完全に極秘の内に目標が定められたら、政府の次の任務は国家に戦争のための準備をさせることです。当然ながらローマとの外交的関係は遮断されており、トルコが国境の内側でどれだけ必死になって軍備を整えているかはイタリアには実際の所わかりません。ローマに戦争を察知できないように、戦争の道への支度は水面下で慎重に、段階的に行う必要があります。

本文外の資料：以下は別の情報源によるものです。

(* ===== verification/IRModels.v ===== *)
(** * The intermediate representation ([libs/ir/models.py])

    Every model of the IR as a record with the source's fields, the constraints
    its fields declare ([*_fields]), and its [model_validator]s in the order
    pydantic runs them.  A model is built by checking the fields, then running
    the validators; [ValidationError] carries the validator's message.  The
    [*_dict] functions are the models' [__dict__], enumerations by their values,
    so that [==] on models is [py_eq] on these.  Messages keep their constant
    text; the values interpolated into some of them are left out. *)

From S2P Require Export PyExn.
From Stdlib Require Export PrimFloat.

(** ** Enumerations *)

Inductive RiskLevel := safe | cautious | dangerous | unknown.

#[global] Instance risk_eq_dec : EqDecision RiskLevel.
Proof. solve_decision. Defined.

Definition risk_value (r : RiskLevel) : string :=
  match r with
  | safe => "safe" | cautious => "cautious" | dangerous => "dangerous" | unknown => "unknown"
  end.

(** [RiskLevel(v)] *)
Definition parse_risk (v : string) : option RiskLevel :=
  List.find (λ r, str_eqb (risk_value r) v) [safe; cautious; dangerous; unknown].

Inductive SourceType := src_extractor | src_llm | src_user_override.
Definition source_value (s : SourceType) : string :=
  match s with src_extractor => "extractor" | src_llm => "llm" | src_user_override => "user_override" end.

Inductive AuthType := bearer | basic | api_key | custom_header | oauth2_auth | no_auth.
#[global] Instance auth_type_eq_dec : EqDecision AuthType.
Proof. solve_decision. Defined.
Definition auth_value (a : AuthType) : string :=
  match a with
  | bearer => "bearer" | basic => "basic" | api_key => "api_key" | custom_header => "custom_header"
  | oauth2_auth => "oauth2" | no_auth => "none"
  end.

Inductive TruncationPolicy := trunc_none | trunc_truncate | trunc_summarize.
Definition truncation_value (t : TruncationPolicy) : string :=
  match t with trunc_none => "none" | trunc_truncate => "truncate" | trunc_summarize => "summarize" end.

Inductive RequestBodyMode := body_json | body_multipart | body_raw.
Definition body_mode_value (m : RequestBodyMode) : string :=
  match m with body_json => "json" | body_multipart => "multipart" | body_raw => "raw" end.

Inductive AsyncStatusUrlSource := location_header | response_body.
Definition status_source_value (s : AsyncStatusUrlSource) : string :=
  match s with location_header => "location_header" | response_body => "response_body" end.
Lemma lower_app a b : lower (a +:+ b) = lower a +:+ lower b.
Proof. unfold lower. induction a as [|c a IH]; [done|].
  change (String (lower_char c) (map_str lower_char (a +:+ b)) = String (lower_char c) (map_str lower_char a +:+ map_str lower_char b)).
  by rewrite IH.
Qed.

(** A change whose text has a breaking pattern in it *)
Lemma breaking_text p a b : p ∈ _BREAKING_PATTERNS → is_breaking (a +:+ p +:+ b) = true.
Proof.
  intros Hp. unfold is_breaking. apply existsb_exists. exists p. split; [by apply list_elem_of_In|].
  rewrite !lower_app. assert (lower p = p) as ->; [|apply str_contains_mid].
  assert (Forall (λ p, lower p = p) _BREAKING_PATTERNS) as H by by_eval. rewrite Forall_forall in H. by apply H.
Qed.

Lemma breaking_named p a n b c : p ∈ _BREAKING_PATTERNS → is_breaking (a +:+ n +:+ b +:+ p +:+ c) = true.
Proof.
  intros Hp. replace (a +:+ n +:+ b +:+ p +:+ c) with ((a +:+ n +:+ b) +:+ p +:+ c) by (by rewrite <-!str_app_assoc).
  by apply breaking_text.
Qed.

Lemma note_calm b c : existsb is_breaking (note b c) = false → is_breaking c = true → b = false.
Proof. destruct b; simpl; [|done]. rewrite orb_false_r. congruence. Qed.

Lemma existsb_app_calm (l k : list string) :
  existsb is_breaking (l ++ k) = false ↔ existsb is_breaking l = false ∧ existsb is_breaking k = false.
Proof. rewrite existsb_app. apply orb_false_iff. Qed.

Lemma existsb_concat_calm (ls : list (list string)) l :
  existsb is_breaking (concat ls) = false → l ∈ ls → existsb is_breaking l = false.
Proof.
  induction ls as [|l' ls IH]; intros H Hl; [by apply elem_of_nil in Hl|]. cbn in H. apply existsb_app_calm in H as [H1 H2].
  apply elem_of_cons in Hl as [->|Hl]; [done|by apply IH].
Qed.

Section lookups.
Context {A : Type}.
Implicit Types d e : dict A.

Lemma elem_of_insert_by {B} (le : B → B → bool) (x y : B) (l : list B) : y ∈ insert_by le x l ↔ y = x ∨ y ∈ l.
Proof.
  induction l as [|z l IH]; simpl; [by rewrite list_elem_of_singleton, elem_of_nil; tauto|].
  destruct (le x z); rewrite !elem_of_cons; [tauto|]. rewrite IH. tauto.
Qed.

Lemma elem_of_sorted_by {B} (le : B → B → bool) (y : B) (l : list B) : y ∈ sorted_by le l ↔ y ∈ l.
Proof. induction l as [|z l IH]; [done|]. unfold sorted_by in *. cbn. by rewrite elem_of_insert_by, elem_of_cons, IH. Qed.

経済の動員も必要です。政府は資金繰りのため、三頭連合崩壊に伴う財政改革を装って財政状況改善のために様々な方法を取ります。再軍備のためヴァルリク・ヴェルギシ(第二次世界大戦中に制定された非ムスリム住民に課される所得税)の復活が決められ、不当なほどに高い税率に上げられた上で新しく征服した地域にも支払いが求めまられました。他にも独立戦争の前の時代のように様々な税や罰金が導入されます。政府の報道機関に新しい税の支払いを愛国的義務であると何とか喧伝させるのも忘れませんでした。

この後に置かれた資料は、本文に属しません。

(** ** Field paths *)

(** [_split_escaped_dot_path] *)
Fixpoint split_escaped (current : list ascii) (p : list ascii) : list (list ascii) :=
  match p with
  | [] => [current]
  | c :: p' =>
      if bool_decide (c = "\"%char) then
        match p' with
        | d :: p'' => if bool_decide (d = "."%char) then split_escaped (current ++ ["."%char]) p''
                      else split_escaped (current ++ [c]) p'
        | [] => split_escaped (current ++ [c]) p'
        end
      else if bool_decide (c = "."%char) then current :: split_escaped [] p'
      else split_escaped (current ++ [c]) p'
  end.
Definition split_escaped_dot_path (path : string) : list string := of_chars <$> split_escaped [] (chars path).

(** [_has_unescaped_dot] *)
Fixpoint unescaped_dot (p : list ascii) : bool :=
  match p with
  | [] => false
  | c :: p' =>
      if bool_decide (c = "\"%char) then
        match p' with
        | d :: p'' => if bool_decide (d = "."%char) then unescaped_dot p'' else unescaped_dot p'
        | [] => false
        end
      else bool_decide (c = "."%char) || unescaped_dot p'
  end.
Definition has_unescaped_dot (path : string) : bool := unescaped_dot (chars path).

(** [path.split("[].", 1)] *)
Fixpoint split_brackets (s : string) : option (string * string) :=
  match s with
  | EmptyString => None
  | String c s' =>
      if startswith "[]." s then Some ("", drop_str 3 s)
      else match split_brackets s' with Some (root, rest) => Some (String c root, rest) | None => None end
  end.

(** The filter, sorted into its three kinds of path. *)
Record paths := mk_paths {
  top_keys : list string;
  nested_paths : list (string * list string);
  array_paths : dict (list string);
}.

Definition add_path (acc : paths) (path : string) : paths :=
  match split_brackets path with
  | Some (root, rest) =>
      mk_paths (top_keys acc) (nested_paths acc)
        (dict_set (array_paths acc) root (default [] (dict_get (array_paths acc) root) ++ [rest]))
  | None =>
      match split_escaped_dot_path path with
      | root :: segments =>
          if has_unescaped_dot path
          then mk_paths (top_keys acc) (nested_paths acc ++ [(root, segments)]) (array_paths acc)
          else mk_paths (top_keys acc ++ [root]) (nested_paths acc) (array_paths acc)
      | [] => acc
      end
  end.

Definition classify_paths (field_filter : list string) : paths := foldl add_path (mk_paths [] [] []) field_filter.

(** ** Filtering *)

(** [{k: v for k, v in d.items() if k in keys}] *)
Definition keep_keys (keys : list string) (d : dict pyval) : dict pyval :=
  List.filter (λ kv, bool_decide (kv.1 ∈ keys)) d.

(** The value at a path of dictionary keys. *)
Fixpoint value_at (segments : list string) (v : pyval) : option pyval :=
  match segments with
  | [] => Some v
  | seg :: rest =>
      match v with
      | VDict d => match dict_get d seg with Some w => value_at rest w | None => None end
      | _ => None
      end
  end.

(** Write a value at a path, creating dictionaries on the way; a step into
    something that is not a dictionary leaves it alone. *)
Fixpoint write_at (cur : pyval) (segments : list string) (node : pyval) : pyval :=
  match segments, cur with
  | [], _ => node
  | seg :: rest, VDict d =>
      VDict (dict_set d seg
        (match rest with
         | [] => node
         | _ => write_at (default (VDict []) (dict_get d seg)) rest node
         end))
  | _ :: _, _ => cur
  end.

(** [_set_nested] *)
Definition set_nested (target : dict pyval) (root : string) (segments : list string) (source : pyval) : dict pyval :=
  match segments with
  | [] => target
  | _ =>
      match value_at segments source with
      | None => target
      | Some node => dict_set target root (write_at (default (VDict []) (dict_get target root)) segments node)
      end
  end.

Definition filter_item (inner : list string) (v : pyval) : pyval :=
  match v with VDict e => VDict (keep_keys inner e) | _ => v end.

(** [_filter_dict] *)
Definition filter_dict (d : dict pyval) (keys : list string) (nested : list (string * list string))
    (arrays : dict (list string)) : dict pyval :=
  let result := foldl (λ acc key, match dict_get d key with Some v => dict_set acc key v | None => acc end) [] keys in
  let result := foldl (λ acc rs, match dict_get d rs.1 with
                                 | Some v => set_nested acc rs.1 rs.2 v
                                 | None => acc
                                 end) result nested in
  foldl (λ acc ri, match dict_get d ri.1 with
                   | Some (VList l) => dict_set acc ri.1 (VList (filter_item ri.2 <$> l))
                   | Some v => dict_set acc ri.1 v
                   | None => acc
                   end) result arrays.

(** [_apply_field_filter] *)
Definition apply_field_filter (payload : pyval) (field_filter : option (list string)) : pyval :=
  match field_filter with
  | None | Some [] => payload
  | Some f =>
      let p := classify_paths f in
      match payload with
      | VDict d => VDict (filter_dict d (top_keys p) (nested_paths p) (array_paths p))
      | VList l =>
          match nested_paths p, array_paths p with
          | [], [] => VList (filter_item (top_keys p) <$> l)
          | _, _ =>
              let inner := top_keys p ++ concat (snd <$> array_paths p) in
              VList ((λ v, match v with
                           | VDict d => VDict (filter_dict d inner (nested_paths p) (array_paths p))
                           | _ => v
                           end) <$> l)
          end
      | _ => payload
      end
  end.

(** [l[:n]] *)
Definition slice_to {A} (n : Z) (l : list A) : list A :=
  take (Z.to_nat (if n <? 0 then Z.max 0 (Z.of_nat (length l) + n) else n)) l.

(** [v[:n] if isinstance(v, list) else v] *)
Definition limit_value (n : Z) (v : pyval) : pyval :=
  match v with VList l => VList (slice_to n l) | _ => v end.

(** [_apply_array_limit] *)
Definition apply_array_limit (payload : pyval) (max_items : option Z) : pyval :=
  match max_items with
  | None => payload
  | Some n =>
      match payload with
      | VList l => VList (slice_to n l)
      | VDict d => VDict ((λ kv, (kv.1, limit_value n kv.2)) <$> d)
      | _ => payload
      end
  end.

(** ** Truncation *)

Definition byte_in (lo hi : N) (c : ascii) : bool := ((lo <=? ord c) && (ord c <=? hi))%N.
Definition continuation : ascii → bool := byte_in 128 191.

(** [bytes.decode("utf-8")] succeeds: the well-formed byte sequences. *)
Fixpoint utf8_ok (bs : list ascii) : bool :=
  match bs with
  | [] => true
  | a :: r =>
      if (ord a <? 128)%N then utf8_ok r
      else match r with
           | b :: r1 =>
               if byte_in 194 223 a then continuation b && utf8_ok r1
               else match r1 with
                    | c :: r2 =>
                        if byte_in 224 239 a then
                          (if (ord a =? 224)%N then byte_in 160 191 b
                           else if (ord a =? 237)%N then byte_in 128 159 b else continuation b)
                          && continuation c && utf8_ok r2
                        else match r2 with
                             | d :: r3 =>
                                 byte_in 240 244 a
                                 && (if (ord a =? 240)%N then byte_in 144 191 b
                                     else if (ord a =? 244)%N then byte_in 128 143 b else continuation b)
                                 && continuation c && continuation d && utf8_ok r3
                             | [] => false
                             end
                    | [] => false
                    end
           | [] => false
           end
  end.

(** The loop that shortens the candidate until it decodes. *)
Fixpoint shrink_to_utf8 (fin : nat) (candidate : list ascii) : list ascii :=
  match fin with
  | O => []
  | S fin' => if utf8_ok (take fin candidate) then take fin candidate else shrink_to_utf8 fin' candidate
  end.

(** [_truncate_utf8_prefix] *)
Definition truncate_utf8_prefix (payload_bytes : list ascii) (max_bytes : Z) : list ascii * bool :=
  let candidate := slice_to max_bytes payload_bytes in
  if utf8_ok candidate then (candidate, false) else (shrink_to_utf8 (length candidate) candidate, true).

Section truncation.
(** [json.dumps(payload, ensure_ascii=True)] *)
Context (dumps : pyval → string).

(** [type(payload).__name__] *)
Definition type_name (v : pyval) : string :=
  match v with
  | VNone => "NoneType" | VBool _ => "bool" | VInt _ => "int" | VFloat _ => "float"
  | VStr _ => "str" | VList _ => "list" | VDict _ => "dict"
  end.

(** [_apply_truncation] *)
Definition apply_truncation (payload : pyval) (strategy : ResponseStrategy) : pyval * bool :=
  match rs_max_response_bytes strategy with
  | None => (payload, false)
  | Some limit =>
      if limit <=? 0 then (payload, false)
      else
        let payload_bytes := chars (match payload with VStr s => s | _ => dumps payload end) in
        if Z.of_nat (length payload_bytes) <=? limit then (payload, false)
        else match rs_truncation_policy strategy with
             | trunc_none => (payload, false)
             | _ =>
                 let '(truncated, trimmed) := truncate_utf8_prefix payload_bytes limit in
                 (VDict ([("content", VStr (of_chars truncated)); ("original_type", VStr (type_name payload));
                          ("truncated", VBool true)]
                         ++ (if trimmed then [("utf8_boundary_trimmed", VBool true)] else [])), true)
             end
  end.

(** The strategy's steps of [sanitize_response], after the protocol's unwrapping. *)
Definition shape_response (payload : pyval) (strategy : ResponseStrategy) : pyval * bool :=
  apply_truncation
    (apply_array_limit (apply_field_filter payload (rs_field_filter strategy)) (rs_max_array_items strategy))
    strategy.
End truncation.

(** ** What a filter can return

    [part_of a b]: [a] is [b] with dictionary entries and array tails left out. *)
Inductive part_of : pyval → pyval → Prop :=
| part_refl v : part_of v v
| part_list l l' rest : Forall2 part_of l l' → part_of (VList l) (VList (l' ++ rest))
| part_dict d d' :
    (∀ k v, dict_get d k = Some v → ∃ v', dict_get d' k = Some v' ∧ part_of v v') →
    part_of (VDict d) (VDict d').
#[local] Hint Constructors part_of : core.

Definition sub_dict (d d' : dict pyval) : Prop :=
  ∀ k v, dict_get d k = Some v → ∃ v', dict_get d' k = Some v' ∧ part_of v v'.

Lemma sub_dict_nil d : sub_dict [] d.
Proof. done. Qed.

Lemma part_of_dict d v : part_of (VDict d) v ↔ ∃ d', v = VDict d' ∧ sub_dict d d'.
Proof.
  split.
  - intros H. inv H; [|by eauto]. exists d. split; [done|]. intros k v Hk. eauto.
  - intros (d' & -> & H). by constructor.
Qed.

Lemma sub_dict_set d d' k v v' :
  sub_dict d d' → dict_get d' k = Some v' → part_of v v' → sub_dict (dict_set d k v) d'.
Proof. intros Hd Hk Hv k0 v0. rewrite dict_get_set. case_eqb; [intros [= <-]; eauto|apply Hd]. Qed.

Lemma dict_set_same {V} (d : dict V) k v : dict_get d k = Some v → dict_set d k v = d.
Proof.
  induction d as [|[k' v'] d IH]; simpl; [done|]. case_eqb; [by intros [= ->]|]. intros H. by rewrite IH.
Qed.

Lemma keep_keys_get keys d k :
  dict_get (keep_keys keys d) k = if bool_decide (k ∈ keys) then dict_get d k else None.
Proof.
  unfold keep_keys. induction d as [|[k' v'] d IH]; simpl; [by destruct (bool_decide _)|].
  destruct (bool_decide (k' ∈ keys)) eqn:Hk'; simpl; case_eqb; try done.
  all: by rewrite ?IH, Hk'.
Qed.

Lemma keep_keys_sub keys d : sub_dict (keep_keys keys d) d.
Proof. intros k v. rewrite keep_keys_get. case_bool_decide; [eauto|done]. Qed.

Lemma filter_item_part inner v : part_of (filter_item inner v) v.
Proof. destruct v; simpl; eauto. apply part_dict, keep_keys_sub. Qed.

Lemma map_part (f : pyval → pyval) l : (∀ v, part_of (f v) v) → part_of (VList (f <$> l)) (VList l).
Proof.
  intros Hf. rewrite <-(app_nil_r l) at 2. apply part_list. induction l; simpl; constructor; auto.
Qed.

Lemma take_part n l v : part_of (VList l) v → part_of (VList (take n l)) v.
Proof.
  intros H. inv H as [|? l' rest HF|].
  - rewrite <-(take_drop n l) at 2. apply part_list. induction (take n l); constructor; auto.
  - rewrite <-(take_drop n l'), <-(assoc_L (++)). apply part_list. by apply Forall2_take.
Qed.

(** Writing a value found in the source, at the path where it was found, keeps
    the target a part of the source. *)
Lemma write_at_part cur src segs node :
  value_at segs src = Some node → part_of cur src → part_of (write_at cur segs node) src.
Proof.
  revert cur src. induction segs as [|seg rest IH]; intros cur src; simpl; [intros [= ->]; eauto|].
  destruct src as [| | | | | |e]; try done. destruct (dict_get e seg) as [w|] eqn:Ew; [|done].
  intros Hv Hcur. destruct cur as [| | | | | |c]; try done.
  apply part_of_dict in Hcur as (? & [= <-] & Hc). apply part_dict. eapply sub_dict_set; [done..|].
  destruct rest as [|seg' rest]; [injection Hv as ->; eauto|].
  apply IH; [done|]. destruct (dict_get c seg) as [x|] eqn:Ex; simpl.
  - destruct (Hc _ _ Ex) as (w' & Hw' & Hx). simplify_eq. done.
  - simpl in Hv. destruct w; try done. apply part_dict, sub_dict_nil.
Qed.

このような政策は一般的なトルコ人にとっては日常茶飯事ではありましたが、地方部では緊張の爆発に結びつく可能性が高いです。イノニュもそれを予期していて、トルコの準備したものの内の大きな割合が国内での迎合度を維持するのに使われることになるでしょう。イノニュが絞首台に言及したのは意図的な事だったのです。イノニュの二つ目の選択肢とは、反イタリアと愛国的な扇動に頼り、そして新しく確立された国家安全保障局の権力を弱めることで少数民族からの支持を取り付けることです。この方法では武力を脅迫手段としてあからさまに使うことはせず、イノニュは彼の国民を戦争に向け一つに団結させようと試み、これまで良い扱いを受けてこなかったトルコ人によい未来を誠実に約束します。その象徴的な言動の最たるものとして、イノニュ自身がクルド人をルーツに持つという数十年に渡って最大の秘密とされていた事実に演説で言及します。また絞首台が意味するものもより穏便に解釈されることとなります。強硬派は和解は将来の危機を引き起こすだけであり、いずれ反乱を叩き潰さねばならないのなら今行動に移した方がよいと繰り返し主張します。イノニュはこの時点でこの忠告を受け入れて国家の敵と向き合う際に足下を固めるために軍を転換させ弾圧に充てることも可能です。国庫を潤すためというより地方部から資源を簒奪するためだけに銃口を向けながら重税を課し、政策の着想を得るため改革のための報告書にも再び注目が向けられます。

国内問題と同時に、国家と軍は勝利に近づくためによい兵器と装備を用意する必要があります。プロパガンダは独立戦争の精神を再点火させることに集中し、陸軍や残存する海軍は十年以上忘れていた戦場に備え第二次世界大戦や西ロシア戦争の様々な作戦、戦術を検討します。当然ながら戦争はそれだけの対価を要求します。報道機関での政治的反対意見は撲滅されねばならないでしょうが、トルコの地位を強化する機会は政治スペクトラムの端点に眠っているのです。イノニュはこのようなやり方は個人的に好みませんが、しばらくの間は彼らを許そうと考えています。

大統領の語りかけるべき人々

大衆からの圧倒的な支持というのもまた必須条件の一つです。そのためイノニュは兵士だけで無く一般市民に対しても彼をリーダーとして団結しようと思える人物像を演出しなくてはなりません。1923年の精神を様々なやり方で呼び起こすのです。

大統領と家族

こうしてトルコは国家全体として戦争への道を突き進み、大統領と閣僚の残りの任務は命令を下すだけになりました。政権の目標はトルコ経済の再活性化と政治や国内問題の凍結です。たった一つの勝利がトルコの数十年来の苦しみを取り除きイノニュの指導権を確保します。トルコが自立した存在であることを示し、正統な領土を統一し、敗北したイタリアへ要求して国際政治の世界へ羽ばたくのです。健康の時からトルコ国民が受け続けてきた数え切れない敗北と軽蔑、塗炭の苦しみを一挙に復讐するのです。詰まるところ、トルコの目標とは復讐と再生なのです。